_WORK INSTRUCTIONS:_
Exactly as written, give again the line with "apply bind_Ret_inv in Hm as (a" and all subsequent lines through the end of the records.

(Extracted records)
□ □ □ □ □ □ □
(** ** The handlers of the view change *)

Lemma ir_inv_persist r :
  rec_wf (record r) → 0 ≤ latest_normal_view r ≤ view r →
  (status r = STATUS_NORMAL → latest_normal_view r = view r) → ir_inv (PersistViewInfo r).
Proof. by split. Qed.

Lemma lead_view_change_progress r acts msg acts' r' :
  ir_inv r → lead_view_change r acts msg = Ret (acts', r') → ir_progress r r'.
Proof.
  intros Hr. unfold lead_view_change. rewrite ASSERT_bind. intros [Hv Hl].
  apply Z.eqb_eq in Hv. destruct (negb _); [injection Hl as _ <-; by apply ir_progress_refl|].
  apply ASSERT_bind in Hl as [_ Hl].
  destruct (AddAndCheckForQuorum _ _ _ _) as [[ms|] q].
  - apply bind_Ret_inv in Hl as ([R a] & Hm & [= _ <-]).
    apply IrMergeRecords_wf in Hm; [|apply Hr]. pose proof (inv_views _ Hr).
    split; [apply ir_inv_persist; simpl; [done|lia|done]|]. simpl. split_and!; done || lia.
  - injection Hl as _ <-. destruct Hr. split_and!; done || lia.
Qed.

Lemma HandleMessage_progress r m acts r' :
  ir_inv r → HandleMessage r m = Ret (acts, r') → ir_progress r r'.
Proof.
  intros Hr Hm. pose proof (inv_views _ Hr) as Hviews.
  destruct m as [| | | | |msg|msg]; 
    try (by eapply client_handlers_progress; [exact Hr| | |exact Hm]); simpl in Hm.
  - unfold HandleDoViewChange in Hm.
    destruct (Z.ltb_spec (dvc_new_view msg) (view r)); [injection Hm as _ <-; by apply ir_progress_refl|].
    destruct (Z.eqb_spec (dvc_new_view msg) (view r)).
    + case_decide; [injection Hm as _ <-; by apply ir_progress_refl|].
      by eapply lead_view_change_progress.
    + apply ASSERT_bind in Hm as [_ Hm].
      apply lead_view_change_progress in Hm as (Hinv & Hv & Hl & Hc & Hi).
      * revert Hv Hl Hc Hi. case_decide; simpl; intros; split_and!; done || lia.
      * case_decide as Hst; simpl in Hst;
          (split; simpl; [apply Hr|lia|done || congruence|done]).
  - unfold HandleStartView in Hm. apply ASSERT_bind in Hm as [_ Hm].
    destruct (Z.ltb_spec (sv_new_view msg) (view r)); [injection Hm as _ <-; by apply ir_progress_refl|].
    destruct (_ && _); [injection Hm as _ <-; by apply ir_progress_refl|].
    apply ASSERT_bind in Hm as [_ Hm]. apply bind_Ret_inv in Hm as (rec & Hrec & Hm).
    apply bind_Ret_inv in Hm as (a & _ & [= _ <-]). apply record_of_proto_wf in Hrec.
    split; [apply ir_inv_persist; simpl; [done|lia|done]|]. simpl. split_and!; done || lia.
Qed.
□ □ □ □ □ □ □
_WORKED SOLUTION:_
    apply bind_Ret_inv in Hm as (a & _ & [= _ <-]). apply record_of_proto_wf in Hrec.
    split; [apply ir_inv_persist; simpl; [done|lia|done]|]. simpl. split_and!; done || lia.
Qed.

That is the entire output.